Буян задышал громко носом и покачал головой. Да и кто в его возрасте носом так не дышал? Кто в его возрасте терпел? Кто не хотел поменять весь мир? С ног на голову всё переставить. Если в юности человек не готов с богом или с чертом на руках побороться, то в старости ему страшно будет и за калитку выйти. Буян резко встал, силой дёрнул колун, и он немного поддался. За пару движений Буян расшатал его, как молочный зуб, и вырвал из чурки. Встал, широко расставив ноги, замахнулся со всей силы и… представил Буян на месте чурки голову Николай Николаевича, как он смеётся своими толстыми блестящими губами, даже почувствовал запах водки. Буян ударил на выдохе со всей мочи.
Топорище сломалось пополам, а чурка так и не раскололась.
– Ох, пропадёт, – отец смотрел на Буяна, словно в первый раз его видел. – Пропадёт твоя буйна голова.
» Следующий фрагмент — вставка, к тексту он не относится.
(* ===== verification/Services.v ===== *)
(** * Services around the bridge

    The upload of Bitcoin proposal metadata ([chains/btc/uploader]), the job that
    checks the communication between the relayers ([jobs], [comm/health.go]) and the
    gauges it sets ([metrics/mpc.go]).  The HTTP connection and the back-off library
    are arguments. *)

From S2P Require Import Prelude GoBytes GoStrings GoJson Config Comm.

#[local] Open Scope string_scope.
#[local] Open Scope list_scope.
#[local] Open Scope Z_scope.

(** ** IPFS uploader *)

(** What a request meets: [client.Do] returns, with an error or a status and a body that
    can be read or not, or, since the client has no timeout, never does. *)
Inductive http_answer :=
| Responded (response : res (Z * res bytes))
| NoAnswer.

(** [ipfsResponse] and the requests made. *)
Record upload_state := { uq_hash : string; uq_requests : nat }.

(** An operation that may never return ([None]). *)
Definition uploading (A : Type) : Type := upload_state -> option (res A * upload_state).

#[export] Instance uploading_bind : MBind uploading :=
  fun A B f m s =>
    match m s with
    | Some (Ok a, s') => f a s'
    | Some (Err e, s') => Some (Err e, s')
    | Some (Panic, s') => Some (Panic, s')
    | None => None
    end.

Definition upload_fail {A} (e : error) : uploading A := fun s => Some (Err e, s).

Section uploader.
(** [json.Unmarshal] into the response: it can write the hash and fail. *)
Context (UnmarshalResponse : bytes -> string -> res unit * string) (network : nat -> http_answer).

Definition Do : uploading (Z * res bytes) := fun s =>
  match network (uq_requests s) with
  | Responded response => Some (response, {| uq_hash := uq_hash s; uq_requests := S (uq_requests s) |})
  | NoAnswer => None
  end.

Definition ReadAll (body : res bytes) : uploading bytes := fun s => Some (body, s).

Definition decode_response (respBody : bytes) : uploading unit := fun s =>
  let '(r, hash) := UnmarshalResponse respBody (uq_hash s) in
  Some (r, {| uq_hash := hash; uq_requests := uq_requests s |}).

Definition performRequest : uploading unit :=
  '(status, body) ← Do;
  if negb (status =? 200) then upload_fail "received non-200 status code"
  else respBody ← ReadAll body; decode_response respBody.

(** The attempts of an operation: the next one follows an error. *)
Fixpoint attempts {S} (retries : nat) (op : S -> option (res unit * S)) (s : S) : option (res unit * S) :=
  match retries, op s with
  | Datatypes.S k, Some (Err _, s') => attempts k op s'
  | _, r => r
  end.
End uploader.

(** [backoff.RetryNotify(op, backoff.WithMaxRetries(expBackoff, maxRetries), notify)] *)
Class Backoff := {
  RetryNotify {S : Type} (op : S -> option (res unit * S)) (maxElapsedTime maxRetries : Z)
    : S -> option (res unit * S);
}.

(** It repeats the operation while it fails, at most [maxRetries] times. *)
Class BackoffSpec `{Backoff} : Prop := {
  RetryNotify_attempts {S} (op : S -> option (res unit * S)) elapsed maxRetries s :
    0 <= maxRetries -> exists k, Z.of_nat k <= maxRetries /\ RetryNotify op elapsed maxRetries s = attempts k op s;
}.

Section upload.
Context `{Backoff} (UnmarshalResponse : bytes -> string -> res unit * string).
Context {Data : Type} (MarshalData : Data -> res bytes) (FormFile : bytes -> res bytes).
Context (NewRequest : string -> bytes -> res unit).

(** [FormFile] makes the multipart body of the JSON text.  The hash with the number of
    requests, or [None] when the upload never returns. *)
Definition ipfs_Upload (config : UploaderConfig) (network : nat -> http_answer) (dataToUpload : Data)
    : option (res string * nat) :=
  match (jsonData ← MarshalData dataToUpload;
         body ← FormFile jsonData;
         NewRequest (uc_URL config) body) with
  | Err e => Some (Err e, 0%nat)
  | Panic => Some (Panic, 0%nat)
  | Ok _ =>
      match RetryNotify (performRequest UnmarshalResponse network) (uc_MaxElapsedTime config) (uc_MaxRetries config)
              {| uq_hash := ""; uq_requests := 0 |} with
      | Some (r, s) => Some (_ ← r; Ok (uq_hash s), uq_requests s)
      | None => None
      end
  end.
End upload.

(** ** Communication health check and gauges *)

Record MpcMetrics := {
  mm_totalRelayerCount : Z;
  mm_availableRelayerCount : Z;
}.

(** [int64(len(all) - len(unavailable))] *)
Definition TrackRelayerStatus {Peer} (unavailable all : list Peer) : MpcMetrics :=
  {| mm_totalRelayerCount := Z.of_nat (length all);
     mm_availableRelayerCount := Z.of_nat (length all) - Z.of_nat (length unavailable) |}.

Section jobs.
Context {Peer : Type} `{EqDecision Peer}.

(** One round of [StartCommunicationHealthCheckJob]; the peer store is read twice. *)
Definition health_check_round (hostID : Peer) (send : Peer -> string -> res unit) (all checked : list Peer)
    : res MpcMetrics :=
  communicationErrors ← ExecuteCommHealthCheck hostID send checked;
  Ok (TrackRelayerStatus communicationErrors.*1 all).
End jobs.

(** ** The hash comes from the first good response *)

Section upload_facts.
Context (UnmarshalResponse : bytes -> string -> res unit * string) (network : nat -> http_answer).

(** The response after the requests [from], ..., [from + n - 1] have failed. *)
Fixpoint left_by (from n : nat) (hash : string) : option string :=
  match n with
  | O => Some hash
  | S n =>
      match performRequest UnmarshalResponse network {| uq_hash := hash; uq_requests := from |} with
      | Some (Err _, s) => left_by (S from) n (uq_hash s)
      | _ => None
      end
  end.

Lemma performRequest_counts s r s' :
  performRequest UnmarshalResponse network s = Some (r, s') -> uq_requests s' = S (uq_requests s).
Proof.
  unfold performRequest, mbind, uploading_bind, upload_fail, Do, ReadAll, decode_response.
  destruct (network (uq_requests s)) as [[[status body]|e|]|]; intros E; simplify_eq/=; [|done..].
  destruct (status =? 200); simplify_eq/=; [|done]. destruct body; simplify_eq/=; [|done..].
  destruct (UnmarshalResponse _ _); by simplify_eq/=.
Qed.

(** A request that is answered well: what it means of the response. *)
Lemma performRequest_Ok s s' : performRequest UnmarshalResponse network s = Some (Ok tt, s') ->
  exists resp, network (uq_requests s) = Responded (Ok (200, Ok resp)) /\
    UnmarshalResponse resp (uq_hash s) = (Ok tt, uq_hash s').
Proof.
  unfold performRequest, mbind, uploading_bind, upload_fail, Do, ReadAll, decode_response.
  destruct (network (uq_requests s)) as [[[status body]|e|]|]; intros E; simplify_eq/=.
  destruct (Z.eqb_spec status 200) as [->|]; simplify_eq/=. destruct body as [resp|e|]; simplify_eq/=.
  destruct (UnmarshalResponse resp (uq_hash s)) as [r hash] eqn:Eu. simplify_eq/=. by exists resp.
Qed.

Lemma performRequest_None s : performRequest UnmarshalResponse network s = None -> network (uq_requests s) = NoAnswer.
Proof.
  unfold performRequest, mbind, uploading_bind, upload_fail, Do, ReadAll, decode_response.
  destruct (network (uq_requests s)) as [[[status body]|e|]|]; intros E; [|done..]. exfalso.
  destruct (status =? 200); [|done]. destruct body; [|done..]. simpl in E. by destruct (UnmarshalResponse _ _).
Qed.

(** What [k] retries come to: after some failed requests one that does not fail, or [k]
    failures and the last. *)
Lemma attempts_spec k : forall hash from,
  exists n hash', (n <= k)%nat /\ left_by from n hash = Some hash' /\
    let last := performRequest UnmarshalResponse network {| uq_hash := hash'; uq_requests := from + n |} in
    attempts k (performRequest UnmarshalResponse network) {| uq_hash := hash; uq_requests := from |} = last /\
    match last with Some (Err _, _) => n = k | _ => True end.
Proof.
  induction k as [|k IH]; intros hash from.
  - exists 0%nat, hash. rewrite Nat.add_0_r. split_and!; [done..|]. simpl. split; [done|]. by case_match; [case_match; case_match|].
  - destruct (performRequest UnmarshalResponse network {| uq_hash := hash; uq_requests := from |}) as [[[u|e|] s]|] eqn:E.
    2: { pose proof (performRequest_counts _ _ _ E) as Hc. destruct s as [hash1 n1]. simpl in Hc. subst n1.
         destruct (IH hash1 (S from)) as (n & hash' & Hn & Hl & Ha & Hlast). exists (S n), hash'.
         rewrite Nat.add_succ_comm in Ha, Hlast. split; [lia|]. cbn [left_by attempts]. rewrite E. split; [done|].
         split; [done|]. cbv zeta. case_match; [|done]. repeat case_match; auto. }
    all: exists 0%nat, hash; rewrite Nat.add_0_r; split; [lia|]; split; [done|]; cbn [attempts]; rewrite E; by split.
Qed.
End upload_facts.

Section upload_theorem.
Context `{BackoffSpec} (UnmarshalResponse : bytes -> string -> res unit * string).
Context {Data : Type} (MarshalData : Data -> res bytes) (FormFile : bytes -> res bytes).
Context (NewRequest : string -> bytes -> res unit).

(** An upload whose request can be made sends at most one request more than the
    configured retries.  The hash it returns is read, over what failed attempts left, from
    a response with status 200 that follows failed requests only; it returns an error
    when all its requests have failed; and it never returns exactly when a request it
    makes is never answered, as the client has no timeout. *)
Theorem ipfs_Upload_result config network data json body :
  MarshalData data = Ok json -> FormFile json = Ok body -> NewRequest (uc_URL config) body = Ok tt ->
  0 <= uc_MaxRetries config ->
  exists n hash, Z.of_nat n <= uc_MaxRetries config /\ left_by UnmarshalResponse network 0 n "" = Some hash /\
    match ipfs_Upload UnmarshalResponse MarshalData FormFile NewRequest config network data with
    | Some (Ok cid, requests) => requests = S n /\ exists resp,
        network n = Responded (Ok (200, Ok resp)) /\ UnmarshalResponse resp hash = (Ok tt, cid)
    | Some (_, requests) => requests = S n
    | None => network n = NoAnswer
    end.
Proof.
  intros Hj Hf Hn Hm. unfold ipfs_Upload. rewrite Hj. cbn [mbind outcome_bind]. rewrite Hf.
  cbn [mbind outcome_bind]. rewrite Hn. set (op := performRequest UnmarshalResponse network).
  destruct (RetryNotify_attempts op (uc_MaxElapsedTime config) (uc_MaxRetries config)
              {| uq_hash := ""; uq_requests := 0 |} Hm) as (k & Hk & ->).
  destruct (attempts_spec UnmarshalResponse network k "" 0) as (n & hash & Hle & Hl & Ha & _).
  exists n, hash. split; [lia|]. split; [exact Hl|]. fold op in Ha |- *. rewrite Ha. cbn [Nat.add].
  destruct (op {| uq_hash := hash; uq_requests := n |}) as [[r s]|] eqn:E; [|by apply performRequest_None in E].
  pose proof (performRequest_counts _ _ _ _ _ E) as Hc. destruct r as [[]|e|]; simpl; [|done..].
  split; [done|]. by apply performRequest_Ok in E.
Qed.
End upload_theorem.

(** ** What the gauges show *)

Section health_facts.
Context {Peer : Type} `{EqDecision Peer} (hostID : Peer) (send : Peer -> string -> res unit).

Definition health_message : WrappedMessage Peer :=
  {| wm_MessageType := Unknown; wm_SessionID := "health-session"; wm_Payload := []; wm_From := Some hostID |}.

(** A peer that is not the relayer itself and cannot be sent to. *)
Definition unreachable (msg : string) (p : Peer) : bool :=
  negb (bool_decide (p = hostID)) && match send p msg with Err _ => true | _ => false end.

Lemma health_unavailable msg peers : Marshal health_message = Ok msg ->
  exists l, ExecuteCommHealthCheck hostID send peers = Ok l /\
    l.*1 = filter (fun p => unreachable msg p = true) peers.
Proof.
  intros Hm. induction peers as [|p peers (l & Hl & Hf)]; [by exists []|].
  cbn [ExecuteCommHealthCheck]. unfold Broadcast. fold health_message. rewrite Hm.
  unfold broadcast_targets. rewrite !filter_cons, filter_nil.
  assert (unreachable msg p = negb (bool_decide (p = hostID)) && match send p msg with Err _ => true | _ => false end)
    as -> by done.
  destruct (decide (p <> hostID)) as [Hne|Heq].
  - assert (bool_decide (p = hostID) = false) as -> by (by apply bool_decide_eq_false). unfold first_failure. simpl.
    destruct (send p msg) as [u|e|]; simpl; rewrite Hl; simpl.
    + by exists l.
    + exists ((p, e) :: l). split; [done|]. by rewrite fmap_cons, Hf.
    + by exists l.
  - apply dec_stable in Heq. assert (bool_decide (p = hostID) = true) as -> by (by apply bool_decide_eq_true).
    simpl. rewrite Hl. by exists l.
Qed.

(** A round of the health check counts every peer, and as available those it can
    send to and the relayer itself; the count stays between zero and the total when
    the peer store does not change during the round. *)
Theorem health_check_counts msg peers :
  Marshal health_message = Ok msg ->
  exists m, health_check_round hostID send peers peers = Ok m /\
    mm_totalRelayerCount m = Z.of_nat (length peers) /\
    mm_availableRelayerCount m = Z.of_nat (length (filter (fun p => unreachable msg p = false) peers)) /\
    0 <= mm_availableRelayerCount m <= mm_totalRelayerCount m.
Proof.
  intros Hm. destruct (health_unavailable msg peers Hm) as (l & Hl & Hf).
  unfold health_check_round. rewrite Hl. simpl. eexists. split; [done|]. unfold TrackRelayerStatus. simpl.
  rewrite Hf. split; [done|].
  assert (length (filter (fun p => unreachable msg p = true) peers)
          + length (filter (fun p => unreachable msg p = false) peers) = length peers)%nat.
  { clear. induction peers as [|p peers IH]; [done|]. rewrite !filter_cons.
    destruct (unreachable msg p); repeat case_decide; try done; simpl; lia. }
  lia.
Qed.
End health_facts.

(** ** Examples *)

Module ServicesExample.
(** Retries without pause until the budget is used. *)
#[export] Instance eager : Backoff := {| RetryNotify S op _ maxRetries := attempts (Z.to_nat maxRetries) op |}.
#[export] Instance eager_spec : BackoffSpec.
Proof. constructor. intros S op e m s Hm. exists (Z.to_nat m). split; [lia|done]. Qed.

Definition config : UploaderConfig :=
  {| uc_URL := "https://ipfs"; uc_AuthToken := ""; uc_MaxRetries := 5; uc_MaxElapsedTime := 300000 |}.
Definition decode (b : bytes) (hash : string) : res unit * string := (Ok tt, string_of_bytes b).
Definition upload (network : list http_answer) : option (res string * nat) :=
  ipfs_Upload decode (fun d : string => Ok (bytes_of_string d)) Ok (fun _ _ => Ok tt) config
    (fun n => default NoAnswer (network !! n)) "metadata".

(** A lost connection and a busy server are tried again; a silent server blocks the
    upload. *)
Definition flaky : list http_answer :=
  [Responded (Err "dial"); Responded (Ok (500, Ok [])); Responded (Ok (200, Ok (bytes_of_string "cid")))].

Definition second_down (p : nat) (_ : string) : res unit := if bool_decide (p = 2%nat) then Err "unreachable" else Ok tt.
End ServicesExample.
Import ServicesExample.

Example upload_flaky : upload flaky = Some (Ok "cid", 3%nat) /\ upload [Responded (Err "dial")] = None.
Proof. by vm_compute. Qed.

Example health_check_counts_witness :
  exists m, health_check_round 1%nat second_down [1%nat; 2%nat; 3%nat] [1%nat; 2%nat; 3%nat] = Ok m /\
    mm_availableRelayerCount m = 2.
Proof.
  destruct (health_check_counts 1%nat second_down (json_print (wrapped_json (health_message 1%nat))) [1%nat; 2%nat; 3%nat]) as (m & E & _ & Ha & _).
  - reflexivity.
  - exists m. split; [exact E|exact Ha].
Defined.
– Пропадёт, – говорил он. – Твоя буйна голова.
4
Под конец века больше одиннадцати миллионов сельских жителей перебрались в город. Произошло это за неполных два десятилетия. В большинстве своём это были молодые люди, мужики. Они побросали свои так и невыкупленные земли, косые хаты, жён, детей, божьи образа. Перекололи скотину. Это было подобно новому Великому переселению народов. Люди искали в городе еды и работы, но не находили там ни первого, ни второго. Столица закипала, как котелок с которого не сняли крышку. Этот кипяток должен был разлиться по брусчатке.
Крошечным камушком в той огромной лавине переселенцев был и Буян.
Дожив до четверти века, Буян полностью оправдывал своё имя. Он вымахал до двух метров без полпяди, и раздался до косой сажени в плечах. Лицо его обросло густой чёрной бородой, такой же черный был и волос на голове, который он почти никогда не стриг. Маленькие, как болотная черника, глаза стреляли из-под тяжёлого низкого лба.